- **What is needed**
When a line in the entries below contains the word "gitRepo", copy that line.

(Beginning of Supplied information)

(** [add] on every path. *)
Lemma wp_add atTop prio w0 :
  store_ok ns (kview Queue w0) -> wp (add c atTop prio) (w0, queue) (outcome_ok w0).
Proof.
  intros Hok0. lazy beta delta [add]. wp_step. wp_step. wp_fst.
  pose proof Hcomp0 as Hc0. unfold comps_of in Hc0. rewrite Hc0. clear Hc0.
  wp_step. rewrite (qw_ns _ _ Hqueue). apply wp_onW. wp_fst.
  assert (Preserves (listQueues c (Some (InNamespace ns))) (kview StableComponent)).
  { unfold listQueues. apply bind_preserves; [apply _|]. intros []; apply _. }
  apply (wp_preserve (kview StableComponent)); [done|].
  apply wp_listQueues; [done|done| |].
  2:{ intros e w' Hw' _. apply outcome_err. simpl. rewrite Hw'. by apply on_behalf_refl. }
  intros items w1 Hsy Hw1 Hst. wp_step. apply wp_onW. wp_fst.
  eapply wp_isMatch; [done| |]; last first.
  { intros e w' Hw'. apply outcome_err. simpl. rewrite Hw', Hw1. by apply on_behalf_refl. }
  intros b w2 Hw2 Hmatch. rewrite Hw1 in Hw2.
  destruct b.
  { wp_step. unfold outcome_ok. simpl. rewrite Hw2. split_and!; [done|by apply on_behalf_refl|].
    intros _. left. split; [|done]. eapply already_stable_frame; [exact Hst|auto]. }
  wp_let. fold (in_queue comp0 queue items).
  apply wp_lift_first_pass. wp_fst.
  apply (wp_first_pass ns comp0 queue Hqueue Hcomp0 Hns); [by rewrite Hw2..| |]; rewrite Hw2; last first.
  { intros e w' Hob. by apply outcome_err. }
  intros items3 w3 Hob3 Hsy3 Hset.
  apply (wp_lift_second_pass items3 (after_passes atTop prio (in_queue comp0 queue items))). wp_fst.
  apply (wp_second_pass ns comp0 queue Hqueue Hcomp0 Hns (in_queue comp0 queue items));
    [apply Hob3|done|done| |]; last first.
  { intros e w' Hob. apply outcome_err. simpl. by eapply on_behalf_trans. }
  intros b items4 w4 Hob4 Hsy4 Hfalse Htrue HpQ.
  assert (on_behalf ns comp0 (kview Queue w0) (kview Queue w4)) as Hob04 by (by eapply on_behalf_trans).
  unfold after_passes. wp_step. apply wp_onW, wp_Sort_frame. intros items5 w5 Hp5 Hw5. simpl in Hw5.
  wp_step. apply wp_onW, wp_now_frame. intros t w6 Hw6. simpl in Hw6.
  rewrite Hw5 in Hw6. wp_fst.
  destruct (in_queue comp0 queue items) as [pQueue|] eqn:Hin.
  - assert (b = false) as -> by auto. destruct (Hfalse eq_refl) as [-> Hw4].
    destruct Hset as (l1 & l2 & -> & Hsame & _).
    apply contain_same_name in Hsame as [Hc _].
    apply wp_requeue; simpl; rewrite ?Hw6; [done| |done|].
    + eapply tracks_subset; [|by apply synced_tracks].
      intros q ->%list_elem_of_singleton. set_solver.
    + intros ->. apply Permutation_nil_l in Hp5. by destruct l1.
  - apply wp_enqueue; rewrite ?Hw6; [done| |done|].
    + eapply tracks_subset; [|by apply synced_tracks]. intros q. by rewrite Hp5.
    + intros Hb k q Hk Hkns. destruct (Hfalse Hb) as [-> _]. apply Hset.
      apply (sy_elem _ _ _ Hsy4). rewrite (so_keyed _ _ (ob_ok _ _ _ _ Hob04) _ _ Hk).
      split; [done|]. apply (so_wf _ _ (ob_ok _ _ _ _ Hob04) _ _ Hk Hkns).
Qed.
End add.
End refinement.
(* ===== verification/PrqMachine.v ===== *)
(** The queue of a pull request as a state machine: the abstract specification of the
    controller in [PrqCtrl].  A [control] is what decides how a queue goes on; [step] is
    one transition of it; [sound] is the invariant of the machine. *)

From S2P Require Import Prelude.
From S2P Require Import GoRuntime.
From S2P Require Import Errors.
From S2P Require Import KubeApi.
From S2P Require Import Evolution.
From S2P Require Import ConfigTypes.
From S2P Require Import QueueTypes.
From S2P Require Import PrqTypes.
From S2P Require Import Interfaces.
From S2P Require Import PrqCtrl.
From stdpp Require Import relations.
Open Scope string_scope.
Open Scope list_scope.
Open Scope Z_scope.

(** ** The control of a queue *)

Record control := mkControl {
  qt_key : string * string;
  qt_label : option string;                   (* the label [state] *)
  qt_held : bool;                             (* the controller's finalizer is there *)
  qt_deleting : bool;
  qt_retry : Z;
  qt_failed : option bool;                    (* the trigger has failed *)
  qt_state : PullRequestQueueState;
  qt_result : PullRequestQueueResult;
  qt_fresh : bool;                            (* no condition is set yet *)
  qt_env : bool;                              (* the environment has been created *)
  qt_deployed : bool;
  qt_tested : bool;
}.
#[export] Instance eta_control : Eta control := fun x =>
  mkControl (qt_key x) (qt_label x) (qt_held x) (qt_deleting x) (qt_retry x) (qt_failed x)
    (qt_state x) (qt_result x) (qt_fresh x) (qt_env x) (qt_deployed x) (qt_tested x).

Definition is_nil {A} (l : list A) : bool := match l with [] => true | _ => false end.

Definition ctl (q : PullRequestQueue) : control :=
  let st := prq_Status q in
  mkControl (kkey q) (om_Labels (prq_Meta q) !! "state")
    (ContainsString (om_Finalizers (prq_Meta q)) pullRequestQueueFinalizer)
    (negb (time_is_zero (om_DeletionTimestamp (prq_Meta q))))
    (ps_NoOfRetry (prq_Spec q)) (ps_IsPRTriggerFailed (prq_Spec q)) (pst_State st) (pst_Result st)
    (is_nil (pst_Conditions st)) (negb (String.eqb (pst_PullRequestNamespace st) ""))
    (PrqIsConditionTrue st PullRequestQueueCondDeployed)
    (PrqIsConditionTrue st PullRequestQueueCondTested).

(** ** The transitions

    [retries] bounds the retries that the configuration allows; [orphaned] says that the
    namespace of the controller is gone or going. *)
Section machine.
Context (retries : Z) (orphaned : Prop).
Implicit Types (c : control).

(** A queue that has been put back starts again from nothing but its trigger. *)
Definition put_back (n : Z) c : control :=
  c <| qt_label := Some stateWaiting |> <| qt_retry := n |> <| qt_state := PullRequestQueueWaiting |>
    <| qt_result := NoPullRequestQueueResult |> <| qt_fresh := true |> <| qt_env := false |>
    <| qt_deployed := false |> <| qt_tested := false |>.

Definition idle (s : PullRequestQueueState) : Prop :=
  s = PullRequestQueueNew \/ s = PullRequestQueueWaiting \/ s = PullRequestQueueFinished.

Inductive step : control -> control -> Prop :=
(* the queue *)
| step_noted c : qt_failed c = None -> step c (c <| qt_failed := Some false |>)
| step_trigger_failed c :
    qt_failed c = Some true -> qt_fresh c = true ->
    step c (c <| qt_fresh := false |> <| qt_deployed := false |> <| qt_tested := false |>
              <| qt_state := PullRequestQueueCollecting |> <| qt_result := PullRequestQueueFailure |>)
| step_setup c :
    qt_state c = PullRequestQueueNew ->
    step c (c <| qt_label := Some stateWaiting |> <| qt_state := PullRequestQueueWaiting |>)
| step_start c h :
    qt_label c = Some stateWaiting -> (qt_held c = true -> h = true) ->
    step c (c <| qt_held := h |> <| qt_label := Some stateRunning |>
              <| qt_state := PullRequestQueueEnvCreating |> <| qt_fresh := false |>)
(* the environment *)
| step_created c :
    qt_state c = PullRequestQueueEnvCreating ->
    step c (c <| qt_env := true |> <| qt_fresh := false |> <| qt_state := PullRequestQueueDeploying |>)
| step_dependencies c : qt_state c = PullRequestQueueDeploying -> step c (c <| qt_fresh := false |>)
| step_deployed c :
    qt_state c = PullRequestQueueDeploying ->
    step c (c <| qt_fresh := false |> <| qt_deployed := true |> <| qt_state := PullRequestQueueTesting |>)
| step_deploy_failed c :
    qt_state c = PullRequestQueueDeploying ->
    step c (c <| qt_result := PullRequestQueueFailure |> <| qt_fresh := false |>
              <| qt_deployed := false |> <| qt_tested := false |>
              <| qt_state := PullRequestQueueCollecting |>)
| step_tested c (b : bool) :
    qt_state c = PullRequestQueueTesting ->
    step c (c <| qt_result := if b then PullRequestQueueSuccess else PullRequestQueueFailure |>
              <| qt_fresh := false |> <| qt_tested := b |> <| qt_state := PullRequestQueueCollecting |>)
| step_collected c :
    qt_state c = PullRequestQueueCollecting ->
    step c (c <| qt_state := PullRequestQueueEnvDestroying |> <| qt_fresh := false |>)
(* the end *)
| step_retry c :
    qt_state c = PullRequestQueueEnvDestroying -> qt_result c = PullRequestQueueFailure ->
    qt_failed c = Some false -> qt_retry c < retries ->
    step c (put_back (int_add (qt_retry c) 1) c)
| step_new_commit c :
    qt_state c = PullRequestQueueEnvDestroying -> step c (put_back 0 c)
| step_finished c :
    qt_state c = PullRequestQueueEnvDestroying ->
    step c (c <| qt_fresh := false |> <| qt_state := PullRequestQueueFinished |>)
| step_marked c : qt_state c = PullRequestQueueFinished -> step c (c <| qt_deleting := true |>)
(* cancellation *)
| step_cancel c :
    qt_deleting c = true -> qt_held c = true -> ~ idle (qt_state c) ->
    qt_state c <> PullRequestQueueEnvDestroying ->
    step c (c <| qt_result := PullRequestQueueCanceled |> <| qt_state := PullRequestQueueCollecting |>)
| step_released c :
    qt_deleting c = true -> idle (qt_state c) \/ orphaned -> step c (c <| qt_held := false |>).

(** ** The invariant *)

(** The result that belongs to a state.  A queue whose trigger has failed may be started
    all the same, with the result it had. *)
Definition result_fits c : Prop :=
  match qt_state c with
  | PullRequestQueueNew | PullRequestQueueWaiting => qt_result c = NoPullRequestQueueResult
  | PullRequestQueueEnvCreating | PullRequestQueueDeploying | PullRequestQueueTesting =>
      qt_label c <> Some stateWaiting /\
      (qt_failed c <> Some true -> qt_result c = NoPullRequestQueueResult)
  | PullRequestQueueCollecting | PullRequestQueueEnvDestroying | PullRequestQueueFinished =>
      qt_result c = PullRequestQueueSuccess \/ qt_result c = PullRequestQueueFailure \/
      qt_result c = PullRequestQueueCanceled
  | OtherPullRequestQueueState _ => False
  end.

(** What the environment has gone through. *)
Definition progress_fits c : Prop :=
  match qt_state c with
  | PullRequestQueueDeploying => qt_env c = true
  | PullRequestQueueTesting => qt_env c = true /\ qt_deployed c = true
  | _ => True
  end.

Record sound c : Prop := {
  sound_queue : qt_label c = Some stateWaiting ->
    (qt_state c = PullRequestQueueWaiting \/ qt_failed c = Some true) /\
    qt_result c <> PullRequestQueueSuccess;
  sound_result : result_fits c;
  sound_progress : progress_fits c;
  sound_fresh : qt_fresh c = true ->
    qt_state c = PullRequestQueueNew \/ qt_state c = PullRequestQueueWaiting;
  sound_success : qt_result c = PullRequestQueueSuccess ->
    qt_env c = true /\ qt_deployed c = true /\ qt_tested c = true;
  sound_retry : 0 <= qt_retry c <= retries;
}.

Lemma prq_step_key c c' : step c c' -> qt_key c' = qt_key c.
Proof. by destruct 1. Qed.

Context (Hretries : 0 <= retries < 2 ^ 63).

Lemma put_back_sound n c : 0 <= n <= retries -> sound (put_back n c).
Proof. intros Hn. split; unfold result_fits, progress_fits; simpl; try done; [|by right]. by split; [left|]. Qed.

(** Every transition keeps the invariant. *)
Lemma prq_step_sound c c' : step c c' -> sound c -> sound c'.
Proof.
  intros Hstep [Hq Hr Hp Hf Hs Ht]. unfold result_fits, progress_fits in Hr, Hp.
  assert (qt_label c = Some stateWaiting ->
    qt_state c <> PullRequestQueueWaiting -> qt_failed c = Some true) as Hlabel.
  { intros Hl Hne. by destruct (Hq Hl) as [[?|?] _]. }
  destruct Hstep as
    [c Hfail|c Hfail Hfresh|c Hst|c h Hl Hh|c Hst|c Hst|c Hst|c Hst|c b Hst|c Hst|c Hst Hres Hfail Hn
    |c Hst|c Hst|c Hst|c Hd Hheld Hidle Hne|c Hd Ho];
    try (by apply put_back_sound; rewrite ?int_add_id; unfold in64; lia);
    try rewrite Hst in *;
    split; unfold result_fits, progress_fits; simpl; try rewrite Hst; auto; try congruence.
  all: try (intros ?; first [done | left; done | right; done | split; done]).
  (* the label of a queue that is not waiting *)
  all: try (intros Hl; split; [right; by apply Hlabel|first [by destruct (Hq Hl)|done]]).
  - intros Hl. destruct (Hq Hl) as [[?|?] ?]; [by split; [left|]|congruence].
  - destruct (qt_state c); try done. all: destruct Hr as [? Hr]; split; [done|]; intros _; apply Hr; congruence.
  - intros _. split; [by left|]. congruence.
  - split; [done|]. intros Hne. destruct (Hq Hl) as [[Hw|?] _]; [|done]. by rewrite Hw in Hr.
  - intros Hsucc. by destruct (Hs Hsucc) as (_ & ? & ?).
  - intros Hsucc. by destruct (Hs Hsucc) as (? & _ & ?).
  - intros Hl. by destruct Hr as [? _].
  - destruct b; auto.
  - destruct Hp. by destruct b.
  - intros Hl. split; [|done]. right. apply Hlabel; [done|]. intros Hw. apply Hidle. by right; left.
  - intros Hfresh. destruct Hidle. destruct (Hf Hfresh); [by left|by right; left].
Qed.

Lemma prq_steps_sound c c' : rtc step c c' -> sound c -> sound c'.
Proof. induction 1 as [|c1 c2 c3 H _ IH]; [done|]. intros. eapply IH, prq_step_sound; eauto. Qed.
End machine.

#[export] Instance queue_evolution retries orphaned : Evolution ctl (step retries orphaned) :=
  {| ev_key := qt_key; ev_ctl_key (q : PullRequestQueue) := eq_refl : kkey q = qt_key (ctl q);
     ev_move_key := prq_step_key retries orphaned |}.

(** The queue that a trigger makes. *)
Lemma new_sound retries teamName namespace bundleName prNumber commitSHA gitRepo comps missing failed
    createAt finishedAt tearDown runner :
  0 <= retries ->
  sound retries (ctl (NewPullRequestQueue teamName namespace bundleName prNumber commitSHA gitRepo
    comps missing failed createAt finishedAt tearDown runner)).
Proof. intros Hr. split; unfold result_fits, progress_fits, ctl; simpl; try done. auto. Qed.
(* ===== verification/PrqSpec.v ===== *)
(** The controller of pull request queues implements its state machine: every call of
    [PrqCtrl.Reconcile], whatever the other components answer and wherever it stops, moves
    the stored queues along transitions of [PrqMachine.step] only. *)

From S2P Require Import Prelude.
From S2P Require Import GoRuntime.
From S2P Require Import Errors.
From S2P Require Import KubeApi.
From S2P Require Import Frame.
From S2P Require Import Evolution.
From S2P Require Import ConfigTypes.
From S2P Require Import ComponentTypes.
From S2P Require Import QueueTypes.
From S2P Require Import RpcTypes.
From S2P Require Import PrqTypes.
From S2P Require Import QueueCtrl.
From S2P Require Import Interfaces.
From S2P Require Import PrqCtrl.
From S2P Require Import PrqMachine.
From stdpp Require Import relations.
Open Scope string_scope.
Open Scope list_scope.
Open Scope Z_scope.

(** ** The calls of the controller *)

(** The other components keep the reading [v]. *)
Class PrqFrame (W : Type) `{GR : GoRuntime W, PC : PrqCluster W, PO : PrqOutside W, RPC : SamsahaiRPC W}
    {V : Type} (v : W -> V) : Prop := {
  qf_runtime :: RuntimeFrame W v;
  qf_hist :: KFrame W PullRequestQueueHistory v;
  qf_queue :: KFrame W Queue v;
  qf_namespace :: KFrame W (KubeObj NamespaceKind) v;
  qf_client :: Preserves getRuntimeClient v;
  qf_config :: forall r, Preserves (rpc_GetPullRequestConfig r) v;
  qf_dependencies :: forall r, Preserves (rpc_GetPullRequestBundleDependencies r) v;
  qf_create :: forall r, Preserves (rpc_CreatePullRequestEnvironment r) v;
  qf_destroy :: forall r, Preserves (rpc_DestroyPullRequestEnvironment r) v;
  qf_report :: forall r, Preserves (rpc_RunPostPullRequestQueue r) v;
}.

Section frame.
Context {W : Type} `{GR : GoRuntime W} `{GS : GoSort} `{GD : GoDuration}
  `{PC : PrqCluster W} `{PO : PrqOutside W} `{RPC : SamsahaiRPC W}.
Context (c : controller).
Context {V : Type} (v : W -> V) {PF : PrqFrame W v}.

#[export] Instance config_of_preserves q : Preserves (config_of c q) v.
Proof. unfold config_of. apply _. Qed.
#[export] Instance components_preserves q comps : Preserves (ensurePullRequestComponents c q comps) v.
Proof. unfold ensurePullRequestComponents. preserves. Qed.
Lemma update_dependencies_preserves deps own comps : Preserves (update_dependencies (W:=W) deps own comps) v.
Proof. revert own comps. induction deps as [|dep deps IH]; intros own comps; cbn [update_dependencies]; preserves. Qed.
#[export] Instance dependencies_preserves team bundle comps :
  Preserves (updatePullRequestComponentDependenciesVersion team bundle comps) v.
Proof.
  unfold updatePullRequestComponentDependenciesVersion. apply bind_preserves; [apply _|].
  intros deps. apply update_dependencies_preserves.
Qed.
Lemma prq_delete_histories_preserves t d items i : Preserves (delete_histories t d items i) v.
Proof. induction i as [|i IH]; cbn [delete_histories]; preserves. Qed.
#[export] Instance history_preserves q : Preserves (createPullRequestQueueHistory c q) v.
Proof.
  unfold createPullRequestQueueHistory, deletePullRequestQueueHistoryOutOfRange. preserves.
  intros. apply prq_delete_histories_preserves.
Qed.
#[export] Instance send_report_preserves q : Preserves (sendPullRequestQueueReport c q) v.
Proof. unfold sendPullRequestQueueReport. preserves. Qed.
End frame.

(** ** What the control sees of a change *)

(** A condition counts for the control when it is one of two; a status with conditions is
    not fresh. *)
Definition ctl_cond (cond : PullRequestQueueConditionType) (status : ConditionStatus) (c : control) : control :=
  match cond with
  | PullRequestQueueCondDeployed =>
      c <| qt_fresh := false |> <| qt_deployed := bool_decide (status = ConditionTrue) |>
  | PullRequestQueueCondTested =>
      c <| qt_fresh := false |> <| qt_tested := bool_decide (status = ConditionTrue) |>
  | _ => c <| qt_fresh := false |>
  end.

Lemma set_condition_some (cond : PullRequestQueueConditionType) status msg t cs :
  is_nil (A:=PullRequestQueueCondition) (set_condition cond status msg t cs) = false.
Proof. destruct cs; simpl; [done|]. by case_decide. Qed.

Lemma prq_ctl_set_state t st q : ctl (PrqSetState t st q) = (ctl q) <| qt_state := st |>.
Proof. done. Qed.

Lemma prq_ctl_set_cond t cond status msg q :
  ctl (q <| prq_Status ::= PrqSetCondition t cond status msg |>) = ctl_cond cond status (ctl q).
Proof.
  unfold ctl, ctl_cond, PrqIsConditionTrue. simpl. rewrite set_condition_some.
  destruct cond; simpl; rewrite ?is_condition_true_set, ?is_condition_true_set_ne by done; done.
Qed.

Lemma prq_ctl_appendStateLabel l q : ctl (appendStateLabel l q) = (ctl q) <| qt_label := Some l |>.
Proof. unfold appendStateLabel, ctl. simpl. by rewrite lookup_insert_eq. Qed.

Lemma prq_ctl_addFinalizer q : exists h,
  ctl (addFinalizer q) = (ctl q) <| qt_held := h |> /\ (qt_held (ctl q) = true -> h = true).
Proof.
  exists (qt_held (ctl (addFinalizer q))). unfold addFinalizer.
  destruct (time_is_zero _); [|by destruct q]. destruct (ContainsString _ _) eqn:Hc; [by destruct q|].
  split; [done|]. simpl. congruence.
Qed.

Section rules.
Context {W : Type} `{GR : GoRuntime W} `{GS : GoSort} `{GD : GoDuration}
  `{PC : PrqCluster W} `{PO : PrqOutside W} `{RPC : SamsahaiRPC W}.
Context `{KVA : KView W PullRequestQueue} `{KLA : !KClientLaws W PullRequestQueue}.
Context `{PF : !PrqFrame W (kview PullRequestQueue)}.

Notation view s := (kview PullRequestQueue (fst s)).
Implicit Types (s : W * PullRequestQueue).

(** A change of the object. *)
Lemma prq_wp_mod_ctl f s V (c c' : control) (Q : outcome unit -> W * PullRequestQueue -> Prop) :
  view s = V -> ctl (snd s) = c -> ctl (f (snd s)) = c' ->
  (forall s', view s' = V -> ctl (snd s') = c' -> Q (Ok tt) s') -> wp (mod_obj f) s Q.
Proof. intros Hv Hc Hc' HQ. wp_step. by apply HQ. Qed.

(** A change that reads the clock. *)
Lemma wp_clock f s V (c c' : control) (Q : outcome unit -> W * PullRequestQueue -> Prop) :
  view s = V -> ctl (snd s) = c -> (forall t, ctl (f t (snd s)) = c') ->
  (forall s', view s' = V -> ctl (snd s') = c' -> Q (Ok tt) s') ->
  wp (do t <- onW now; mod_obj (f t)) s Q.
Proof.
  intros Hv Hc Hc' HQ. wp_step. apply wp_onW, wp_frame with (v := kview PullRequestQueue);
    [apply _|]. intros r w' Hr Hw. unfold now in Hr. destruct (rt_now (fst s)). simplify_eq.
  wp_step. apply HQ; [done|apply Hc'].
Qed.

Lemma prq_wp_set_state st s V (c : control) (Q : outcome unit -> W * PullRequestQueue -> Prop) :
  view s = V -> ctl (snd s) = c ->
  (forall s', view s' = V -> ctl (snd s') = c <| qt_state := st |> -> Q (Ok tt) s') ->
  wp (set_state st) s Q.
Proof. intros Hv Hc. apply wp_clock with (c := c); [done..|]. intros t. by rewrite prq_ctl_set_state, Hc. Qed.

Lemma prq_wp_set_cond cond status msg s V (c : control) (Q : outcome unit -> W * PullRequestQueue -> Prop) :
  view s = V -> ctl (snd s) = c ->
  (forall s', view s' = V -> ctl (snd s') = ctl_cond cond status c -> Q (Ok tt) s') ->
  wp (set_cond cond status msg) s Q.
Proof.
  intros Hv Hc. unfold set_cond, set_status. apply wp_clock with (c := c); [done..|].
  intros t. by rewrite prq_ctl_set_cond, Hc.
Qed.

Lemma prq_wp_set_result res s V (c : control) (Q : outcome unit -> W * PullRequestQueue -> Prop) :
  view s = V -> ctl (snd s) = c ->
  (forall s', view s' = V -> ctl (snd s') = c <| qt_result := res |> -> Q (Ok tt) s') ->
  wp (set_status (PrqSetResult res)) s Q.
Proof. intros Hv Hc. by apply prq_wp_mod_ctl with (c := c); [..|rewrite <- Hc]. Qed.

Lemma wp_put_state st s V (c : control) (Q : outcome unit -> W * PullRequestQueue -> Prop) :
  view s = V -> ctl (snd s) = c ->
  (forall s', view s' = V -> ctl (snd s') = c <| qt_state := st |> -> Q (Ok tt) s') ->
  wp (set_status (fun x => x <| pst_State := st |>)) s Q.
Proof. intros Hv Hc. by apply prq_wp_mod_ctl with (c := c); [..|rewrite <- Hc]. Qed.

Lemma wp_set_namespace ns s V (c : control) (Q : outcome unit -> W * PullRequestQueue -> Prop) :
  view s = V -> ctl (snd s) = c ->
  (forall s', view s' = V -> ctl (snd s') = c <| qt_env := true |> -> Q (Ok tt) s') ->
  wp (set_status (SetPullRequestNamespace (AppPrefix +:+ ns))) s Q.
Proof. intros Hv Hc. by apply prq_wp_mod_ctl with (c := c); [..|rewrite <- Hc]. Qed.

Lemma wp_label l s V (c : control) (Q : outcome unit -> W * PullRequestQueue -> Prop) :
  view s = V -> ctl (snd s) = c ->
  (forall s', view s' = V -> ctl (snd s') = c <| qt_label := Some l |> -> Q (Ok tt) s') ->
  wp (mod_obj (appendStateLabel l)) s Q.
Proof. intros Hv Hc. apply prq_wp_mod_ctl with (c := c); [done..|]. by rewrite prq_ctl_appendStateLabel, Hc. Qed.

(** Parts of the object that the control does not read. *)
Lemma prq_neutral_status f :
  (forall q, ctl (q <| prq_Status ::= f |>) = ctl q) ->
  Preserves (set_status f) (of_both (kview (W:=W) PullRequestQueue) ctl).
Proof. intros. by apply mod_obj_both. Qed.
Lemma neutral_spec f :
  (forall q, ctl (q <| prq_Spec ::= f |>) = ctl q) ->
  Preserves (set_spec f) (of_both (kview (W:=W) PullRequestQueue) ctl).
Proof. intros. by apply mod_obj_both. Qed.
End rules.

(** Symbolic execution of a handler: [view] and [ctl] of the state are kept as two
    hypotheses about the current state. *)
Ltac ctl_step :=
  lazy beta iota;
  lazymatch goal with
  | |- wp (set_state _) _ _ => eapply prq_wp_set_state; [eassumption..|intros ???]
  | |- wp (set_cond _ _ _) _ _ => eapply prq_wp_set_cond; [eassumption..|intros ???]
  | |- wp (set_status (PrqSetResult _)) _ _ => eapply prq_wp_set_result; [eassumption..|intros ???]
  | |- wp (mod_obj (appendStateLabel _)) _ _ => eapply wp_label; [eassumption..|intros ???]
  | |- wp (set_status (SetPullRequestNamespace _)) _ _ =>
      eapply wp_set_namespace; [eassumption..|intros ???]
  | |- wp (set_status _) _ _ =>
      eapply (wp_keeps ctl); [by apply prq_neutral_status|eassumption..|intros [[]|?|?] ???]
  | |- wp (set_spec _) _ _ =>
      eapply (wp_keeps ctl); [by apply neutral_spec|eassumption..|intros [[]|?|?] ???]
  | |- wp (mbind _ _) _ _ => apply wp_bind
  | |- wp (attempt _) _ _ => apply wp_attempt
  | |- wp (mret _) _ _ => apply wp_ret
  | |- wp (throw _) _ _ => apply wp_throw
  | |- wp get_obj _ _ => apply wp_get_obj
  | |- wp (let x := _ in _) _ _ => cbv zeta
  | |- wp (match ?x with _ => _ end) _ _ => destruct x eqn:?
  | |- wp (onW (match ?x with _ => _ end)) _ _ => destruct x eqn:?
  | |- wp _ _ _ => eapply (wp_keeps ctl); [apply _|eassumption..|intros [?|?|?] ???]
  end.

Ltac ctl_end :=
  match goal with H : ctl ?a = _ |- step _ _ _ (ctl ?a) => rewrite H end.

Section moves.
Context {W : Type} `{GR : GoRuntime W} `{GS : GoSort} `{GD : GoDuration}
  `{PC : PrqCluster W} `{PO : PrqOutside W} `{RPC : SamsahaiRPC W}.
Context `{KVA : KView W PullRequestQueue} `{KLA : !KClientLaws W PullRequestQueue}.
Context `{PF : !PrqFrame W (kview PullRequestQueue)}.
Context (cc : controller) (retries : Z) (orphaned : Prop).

(End of Supplied information)

- **Result**
Lemma new_sound retries teamName namespace bundleName prNumber commitSHA gitRepo comps missing failed
  sound retries (ctl (NewPullRequestQueue teamName namespace bundleName prNumber commitSHA gitRepo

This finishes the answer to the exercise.